The uncertainty of both the weight parameters and the constraint thresholds is expected to have an aggregate effect on the robustness of the optimal solution and the objective function, rendering the optimal selection more difficult. The proposed framework helps the decision-maker to evaluate how different circumstances affect the optimal decisions. If the problem was solved based on the most probable scenario, all parameters would be deterministic, and the decision-maker would not be able to determine which decision variables are more sensitive to slight variations in the parameters.

6. Conclusions

Retrofitting domestic buildings has become a worldwide priority given the unexploited energy efficiency potential in this sector.

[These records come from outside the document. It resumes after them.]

Lemma parse_line_regular_witness :
  parse_line autocomplete_line
  = Ok {| m_trainNumber := Some "3914";
          m_stationA := Some "ANCONA";
          m_stationIdA := Some "S07113" |}.
Proof.
  apply (parse_line_regular "3914" "ANCONA" "03/11/25"
           "3914" "S07113" "1762124400000");
    cbn; repeat split; discriminate.
Defined.

Lemma split_only_newlines (s : string) :
  only_newlines s -> forall piece, In piece (split newline s) -> piece = "".
Proof.
  induction s as [|c s IH]; rewrite (split_unfold newline) by discriminate.
  - intros _ piece [<-|[]]. reflexivity.
  - intros [-> Hs]. unfold newline at 1. cbn [find_sep].
    rewrite prefix_char, Ascii.eqb_refl. cbn [String.length drop].
    intros piece [<-|Hin]; [reflexivity | apply (IH Hs), Hin].
Qed.

(** X16. When the text of an answer served with status 200 holds nothing
    but newlines (the empty text included), [getTrainAutocomplete] returns
    the empty sequence of matches. *)
Theorem getTrainAutocomplete_blank (gw : gateway) (trainNumber : string)
  (res : response string) :
  cercaNumeroTrenoTrenoAutocomplete gw trainNumber = Resolved res ->
  status res = 200 -> only_newlines (data res) ->
  getTrainAutocomplete gw trainNumber = Value [].
Proof.
  intros Hres Hstatus Hblank.
  unfold getTrainAutocomplete, getTrainAutocomplete_try.
  rewrite Hres. cbn [await bind]. rewrite Hstatus. cbn [Z.eqb Pos.eqb].
  replace (filter (fun el => negb (String.eqb el "")) (split newline (data res)))
    with (@nil string); [reflexivity|].
  symmetry. pose proof (split_only_newlines _ Hblank) as Hall.
  induction (split newline (data res)) as [|piece l IH]; [reflexivity|].
  cbn [filter]. rewrite (Hall piece (or_introl eq_refl)). cbn [String.eqb negb].
  apply IH. intros p Hp. apply Hall. right. exact Hp.
Qed.

Lemma getTrainAutocomplete_blank_witness :
  getTrainAutocomplete gw_blank "3914" = Value [].
Proof.
  apply (getTrainAutocomplete_blank gw_blank "3914"
           {| status := 200; statusText := "OK";
              data := (newline ++ newline)%string |}).
  - reflexivity.
  - reflexivity.
  - cbn. repeat split.
Defined.

Lemma component_char_lacks (c : ascii) (k : nat) :
  forall s t, component (String c EmptyString) k s = Some t -> lacks c t.
Proof.
  induction k as [|k IH]; intros s t.
  - rewrite component_char_first. intros [= <-]. apply token_until_lacks.
  - cbn [component].
    destruct (find_sep (String c EmptyString) s) as [[a b]|]; [|discriminate].
    apply IH.
Qed.

(** X17. In every sequence of matches returned by [getTrainAutocomplete],
    each match has a train number, the train number contains no hyphen, and
    the station id, when there is one, contains no hyphen either. *)
Theorem getTrainAutocomplete_matches (gw : gateway) (trainNumber : string)
  (matches : list TrainAutocompleteMatch) (m : TrainAutocompleteMatch) :
  getTrainAutocomplete gw trainNumber = Value matches -> In m matches ->
  (exists number, m_trainNumber m = Some number /\ lacks "-" number)
  /\ (forall sid, m_stationIdA m = Some sid -> lacks "-" sid).
Proof.
  intros Hv Hin. apply getTrainAutocomplete_inv in Hv.
  destruct Hv as (res & _ & _ & -> & Hall).
  apply in_map_iff in Hin. destruct Hin as (el & <- & Hel).
  specialize (Hall el Hel). unfold match_of_line.
  cbn [m_trainNumber m_stationIdA].
  destruct (component "|" 1 el) as [text1|]; [|congruence].
  cbn [and_then]. split.
  - destruct (component_first_some "-" text1) as (number & Hnum).
    exists number. split; [exact Hnum|].
    apply (component_char_lacks "-" 0 text1), Hnum.
  - intros sid Hsid. apply (component_char_lacks "-" 1 text1), Hsid.
Qed.

Lemma getTrainAutocomplete_matches_witness :
  (exists number, Some "3914" = Some number /\ lacks "-" number)
  /\ (forall sid, Some "S07113" = Some sid -> lacks "-" sid).
Proof.
  apply (getTrainAutocomplete_matches gw_up "3914"
           [ {| m_trainNumber := Some "3914";
                m_stationA := Some "ANCONA";
                m_stationIdA := Some "S07113" |} ]
           {| m_trainNumber := Some "3914";
              m_stationA := Some "ANCONA";
              m_stationIdA := Some "S07113" |}).
  - reflexivity.
  - left. reflexivity.
Defined.

(* ================================================================== *)
(** ** Resolving the station id *)
(* ================================================================== *)

(** X18. Leaving [stationIdA] out is the same as passing the station id of
    the [segmentN]-th match of [getTrainAutocomplete], for
    [getTrainStopsInfo] and for [getTrainInfo]. *)
Theorem stationId_of_match (gw : gateway) (trainNumber : string)
  (segmentN : Z) (matches : list TrainAutocompleteMatch)
  (m : TrainAutocompleteMatch) (sid : string) :
  getTrainAutocomplete gw trainNumber = Value matches ->
  at_index matches segmentN = Some m ->
  m_stationIdA m = Some sid ->
  getTrainStopsInfo gw trainNumber None segmentN
  = getTrainStopsInfo gw trainNumber (Some sid) segmentN
  /\ getTrainInfo gw trainNumber None segmentN
     = getTrainInfo gw trainNumber (Some sid) segmentN.
Proof.
  intros Hv Hat Hsid.
  unfold getTrainStopsInfo, getTrainStopsInfo_try, getTrainInfo,
    getTrainInfo_try.
  cbn [resolve_stationId]. rewrite Hv. cbn [entry_at]. rewrite Hat.
  cbn [option_map read_of bind]. rewrite Hsid. split; reflexivity.
Qed.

For this reason, all available building interventions and energy efficiency measures need to be evaluated to optimize the improvement of a building’s energy performance.

To facilitate the decision process, a decision support tool has been developed that incorporates the stakeholder preferences using the multi-criteria decision support framework and mixed-integer programming. The proposed methodology offers a holistic approach to the retrofit problem and also incorporates the effect of uncertainty on the optimal decision in a consistent and understandable manner. The uncertainty faced when both the importance and the limits of each criterion need to be decided is addressed using interval analysis, which is suitable for engineering problems, since the distribution information of uncertain parameters is usually unknown. Moreover, this approach is superior to only studying the best- and worst-case scenarios, since the decision-maker is provided with a set of feasible and robust solutions. The proposed methodology can also address both nonlinear fractional criteria, which are common in engineering problems, and synergies that arise among the interventions, thus increasing the practicality of the tool.

Future research could include large-scale simulations in building blocks using extensions of the proposed model so that more interventions and all their synergies are incorporated. Furthermore, the robustness of the solutions could be studied given uncertain capital costs and/or uncertain energy savings. The proposed model could also be applied to other multi-criteria selection problems in which quantitative and qualitative criteria need to be considered.